The Natural Indigo Powder definitely does make more of a gray blue, you can see an example picture above. To achieve that color in cold process soap we used 2 teaspoons of dispersed Indigo Powder in 0.6 pounds of soap so if you add more indigo you should be able to get that darker blue type color you are looking for. Also, the soap tends to cure darker blue over time, that beautiful dark blue in the sample soap was after about 5 months. If you're looking for a brighter blue you may prefer Ultramarine Blue Pigment.

Verified Purchase

This is the best indigo I have tried. It makes a blue jean blue when added to the lye mixture. It makes a perfect gray when added to the soap batter at trace. Then it makes a soft baby blue when mixed with some olive oil and added to my batter at room temperature. So many different ways to get blues from this one product I love it!

strong smell

Though I am pleased with the color of my soap (I added the powder to the lye solution and let the soap go through gel phase) I'm very disappointed with the fact that this powder completely masks the bubble gum fragrance I added. Two days after cutting the soap, it didn't smell anything like the Bubblegum FO I used. When I opened the indigo powder jar and smelled it was exactly like the smell of my soap. There should be a warning on the label that this can happen. My son is so disappointed because he wanted to give some Bubblegum soap to his friends.
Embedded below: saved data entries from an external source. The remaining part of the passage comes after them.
(* ===== verification/WireTruncate.v ===== *)
(** * Fitting history records into a byte budget

    Source: [jiuwenswarm/server/wire_truncate.py], the functions on history
    records, and the page that [team.history.get] answers with
    ([server/handlers/team.py]).

    Everything here is pure.  Records are JSON values whose texts are the strings of their UTF-8 bytes
    ([Utf8]), with characters of one to four bytes.  [id(full)], the address of a Python
    object, and [isprintable], which [str] of a list or a dictionary asks, are arguments. *)

From stdpp Require Import pretty.
From S2P Require Import Prelude OrderedDict PyJson Utf8.

Definition HISTORY_WIRE_STRING_LIMIT : Z := 16 * 1024.
Definition HISTORY_WIRE_METADATA_STRING_LIMIT : Z := 256.
Definition HISTORY_WIRE_LIST_LIMIT : nat := 100.
Definition HISTORY_WIRE_DEPTH_LIMIT : nat := 8.
Definition HISTORY_WIRE_RECORD_MAX_BYTES : Z := 64 * 1024.
Definition HISTORY_WIRE_RECORD_PART_BYTES : Z := 32 * 1024.
Definition HISTORY_SPLIT_EVENT_TYPES : list string := ["chat.final"].
Definition TEAM_HISTORY_DEFAULT_LIMIT : Z := 500.
Definition TEAM_HISTORY_MAX_LIMIT : Z := 1000.
Definition TEAM_HISTORY_DEFAULT_MAX_BYTES : Z := 2 * 1024 * 1024.
Definition TEAM_HISTORY_MIN_MAX_BYTES : Z := 2048.
Definition TEAM_HISTORY_MAX_MAX_BYTES : Z := 6 * 1024 * 1024.
Definition TEAM_HISTORY_FRAME_OVERHEAD_BYTES : Z := 1024.
Definition TRUNCATE_SUFFIX : string := " [truncated]".

Definition HISTORY_COLLAPSE_KEEP_KEYS : list string :=
  ["id"; "role"; "request_id"; "channel_id"; "session_id"; "timestamp"; "event_type"; "mode"; "member_name";
   "member_id"; "source_member"; "name"; "status"; "goal_id"; "is_goal_objective_message";
   "is_goal_completed_message"; "evidence"; "agent_template_name"].

(** [_json_wire_size] *)
Definition json_wire_size (value : json) : Z := byte_len (json_dumps value).

(** [_coerce_int] *)
Definition coerce_int (value : json) (default_value minimum maximum : Z) : Z :=
  Z.max minimum (Z.min maximum (default default_value (text_int value))).

(** [raw[:budget].decode("utf-8", errors="ignore")]: the characters that fit *)
Fixpoint fit_chars (budget : Z) (l : list string) : list string :=
  match l with
  | c :: l' => if (byte_len c <=? budget)%Z then c :: fit_chars (budget - byte_len c) l' else []
  | [] => []
  end.
Definition take_bytes (budget : Z) (s : string) : string := concat_str (fit_chars budget (chars s)).

Definition truncate_string_by_bytes (value : string) (max_bytes : Z) : string :=
  if (byte_len value <=? max_bytes)%Z then value
  else take_bytes (Z.max 0 (max_bytes - byte_len TRUNCATE_SUFFIX)) value +:+ TRUNCATE_SUFFIX.

Section wire.
Context (isprintable : string → bool).

(** [_compact_wire_metadata_value] *)
Definition compact_wire_metadata_value (value : json) : json :=
  match value with
  | JStr s => JStr (truncate_string_by_bytes s HISTORY_WIRE_METADATA_STRING_LIMIT)
  | JNum _ | JBool _ | JNull => value
  | _ => JStr (truncate_string_by_bytes (text_str isprintable value) HISTORY_WIRE_METADATA_STRING_LIMIT)
  end.

(** [_sanitize_history_wire_value]; a list is cut after its items are sanitized,
    which gives the same list as the source's order. *)
Fixpoint sanitize_value (depth : nat) (value : json) : json :=
  if Nat.ltb HISTORY_WIRE_DEPTH_LIMIT depth then JStr "<truncated>"
  else match value with
       | JStr s => JStr (truncate_string_by_bytes s HISTORY_WIRE_STRING_LIMIT)
       | JObj d => JObj (map (λ kv, (kv.1, sanitize_value (S depth) kv.2)) d)
       | JList l => JList (take HISTORY_WIRE_LIST_LIMIT (map (sanitize_value (S depth)) l))
       | _ => value
       end.

Definition is_kept (key : string) : bool := bool_decide (key ∈ HISTORY_COLLAPSE_KEEP_KEYS).

(** [{key: f(value) for key, value in record.items() if key in _HISTORY_COLLAPSE_KEEP_KEYS}] *)
Definition kept (f : json → json) (record : jdict) : jdict :=
  omap (λ kv, if is_kept kv.1 then Some (kv.1, f kv.2) else None) record.

(** [_collapse_oversized_history_record] *)
Definition collapse_record (record : jdict) : jdict :=
  let collapsed := kept (sanitize_value 0) record in
  let collapsed := match j_get record "content" with
                   | JStr content => if str_true (text_strip content)
                                     then od_set collapsed "content" (JStr (truncate_string_by_bytes content 512))
                                     else collapsed
                   | _ => collapsed
                   end in
  let collapsed := match j_get record "event" with
                   | JObj event =>
                       od_set collapsed "event"
                         (JObj (omap (λ key, v ← od_get event key; Some (key, sanitize_value 0 v))
                                  ["type"; "member_id"; "task_id"; "id"; "status"; "new_status"; "team_id"]))
                   | _ => collapsed
                   end in
  od_set collapsed "truncated" (JBool true).

(** [_minimal_history_record_for_wire] *)
Definition minimal_record (record : jdict) : jdict :=
  od_set (od_set (kept compact_wire_metadata_value record) "content" (JStr "[truncated]")) "truncated" (JBool true).

(** [_restore_mcp_app_block] *)
Definition restore_mcp_app_block (original sanitized : jdict) : jdict :=
  let block := match j_get original "raw_output" with JObj r => j_get r "mcp_app" | _ => JNull end in
  match block, j_get sanitized "raw_output" with
  | JObj b, JObj r => od_set sanitized "raw_output" (JObj (od_set r "mcp_app" (JObj b)))
  | _, _ => sanitized
  end.

(** [_sanitize_history_record_for_wire] *)
Definition sanitize_record (record : json) : jdict :=
  match record with
  | JObj d =>
      match sanitize_value 0 record with
      | JObj sanitized =>
          let sanitized := restore_mcp_app_block d sanitized in
          if (json_wire_size (JObj sanitized) <=? HISTORY_WIRE_RECORD_MAX_BYTES)%Z then sanitized
          else collapse_record sanitized
      | v => [("content", JStr (text_str isprintable v)); ("truncated", JBool true)]
      end
  | _ => [("content", sanitize_value 0 record); ("truncated", JBool true)]
  end.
Though I like how the color turned out, I don't think I will use this again since I don't know how it will affect the scent of my soap

Verified Purchase
Indigo Pwd

I used this and put in with my oils. I also gelled my soap. It is medium granite gray - interesting but definitely not blue. I would only use again if I didn't mind having a gray color in my soap. I think one should just be aware this is a finicky colorant.

Tina from Bramble Berry replies...
Hi Janet! I'm sorry you had that trouble! We love the Natural Indigo Powder though it definitely does turn more gray than blue if added to your oils. For a darker, more apparent blue we suggest reconstituting the indigo powder in your lye solution. If you're looking for an even bright blue you may prefer the Ultramarine Blue Pigment which is more of a lapis blue.